Technika jako zjawisko historyczne w myśli Karola Marksa, Edmunda Husserla i Martina Heideggera
Abstract
Technology as a Historical Phenomenon in the Thought of Karl Marx, Edmund Husserl and Martin Heidegger
The rise of modernity, understood as a socio-economical structure, is undoubtedly connected with development of science and technology. In this paper I analyze this relation. For that purpose I refer to the first volume of Capital by Karl Marx, The Crisis of European Sciences and Transcendental Philosophy by Edmund Husserl, and The Question Concerning Technology by Martin Heidegger. According to Marx, the technological development is the progress of means of production – therefore it was a historical law. The transition between feudal and capitalist society was, however, a qualitative change. The domination of the owners of the means of production was sustained by the physical presence of workers in factories. Marx hoped that development of technology would allow the proletarian revolution and would change the ownership of means of production. Husserl, in turn, sees his contemporary technology as the result of the mathematization of knowledge by modern science. According to him, it was one of the possible ways of alienation from the lifeworld (the Lebenswelt) – ways of losing grasp of things themselves. Return to them could be a mean of overcoming the contemporary sciences’ atrophy of sensing the given, which could be provided by phenomenology, the science basic for a new epistemological order.
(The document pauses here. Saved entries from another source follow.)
(* ===== verification/MarketdataFacts.v ===== *)
(** * Facts and properties of quotes

    Timestamps and cleaned numbers survive the JSON form, a quote read back
    from its dictionary is the quote, and the best quote of a list is a usable
    quote that no other usable quote outranks. *)

From stdpp Require Import base list strings.
From Stdlib Require Import Ascii ZArith Lia SpecFloat.
From S2P Require Import Prelude PyStr PyFloat PyTime PyDateTime PyDict PyVal Marketdata.

#[local] Open Scope Z_scope.

(** ** Timestamps *)

Lemma str_all_impl p q s :
  (∀ c, p c = true → q c = true) → str_all p s = true → str_all q s = true.
Proof.
  intros H. induction s as [|c s IH]; cbn; [done|].
  rewrite !andb_true_iff. intros [H1 H2]. auto.
Qed.

Lemma str_replace_chr_none c new s :
  str_all (λ d, negb (Ascii.eqb d c)) s = true → str_replace_chr c new s = s.
Proof.
  induction s as [|d s IH]; cbn; [done|]. rewrite andb_true_iff. intros [Hd Hs].
  apply negb_true_iff in Hd. by rewrite Hd, IH.
Qed.

Lemma str_rev_app_cons s c t : str_rev_app s (String c t) = str_rev_app s "" +:+ String c t.
Proof.
  revert c t. induction s as [|d s IH]; intros c t; [done|]. cbn [str_rev_app].
  rewrite IH, (IH d ""). by rewrite str_app_assoc.
Qed.

Lemma str_rev_snoc s c : str_rev (s +:+ String c "") = String c (str_rev s).
Proof.
  unfold str_rev. induction s as [|d s IH]; [done|]. rewrite str_app_cons. cbn [str_rev_app].
  rewrite str_rev_app_cons, IH, (str_rev_app_cons s d ""). done.
Qed.

Lemma str_rev_rev s : str_rev (str_rev s) = s.
Proof.
  unfold str_rev at 2. induction s as [|c s IH]; [done|]. cbn [str_rev_app].
  rewrite str_rev_app_cons, str_rev_snoc. f_equal. exact IH.
Qed.

(** A text that starts and ends with other characters is its own [strip()]. *)
Lemma str_strip_id c s d t :
  c = String d t → chr_is_space d = false → chr_is_space s = false →
  str_strip (c +:+ String s "") = c +:+ String s "".
Proof.
  intros -> Hd Hs. unfold str_strip, str_rstrip. rewrite str_app_cons. cbn [str_lstrip].
  rewrite Hd, <- str_app_cons, str_rev_snoc. cbn [str_lstrip]. rewrite Hs.
  by rewrite <- str_rev_snoc, str_rev_rev.
Qed.

Definition iso_chr (c : Ascii.ascii) : bool :=
  chr_is_digit c || bool_decide (c ∈ ["-"; "T"; ":"; "."; "+"]%char).

Lemma zpad_iso w z : str_all iso_chr (zpad w z) = true.
Proof. by apply zpad_all. Qed.

Lemma isoformat_iso u : str_all iso_chr (isoformat u) = true.
Proof.
  unfold isoformat, iso_date, iso_time. destruct (ord2ymd (wall_date u)) as [[y m] d].
  rewrite !str_all_app, !zpad_iso. case_match; cbn [str_all]; [done|].
  by rewrite str_all_app, zpad_iso.
Qed.

Lemma isoformat_not_empty u : isoformat u ≠ "".
Proof. intros E. pose proof (truthy_vtime u) as H. unfold vtime in H. rewrite E in H. discriminate H. Qed.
Heidegger, finally, acknowledges that the essence of technology – the enframing (the Gestell), which could be understood as the way of emergence of being only as a resource – was earlier than mathematical natural science. He also, like Husserl, perceives dangers in hegemony of technology. As the solution he proposes the releasement (the Gelassenheit) and the recognition of the ways of being other than those technical ones.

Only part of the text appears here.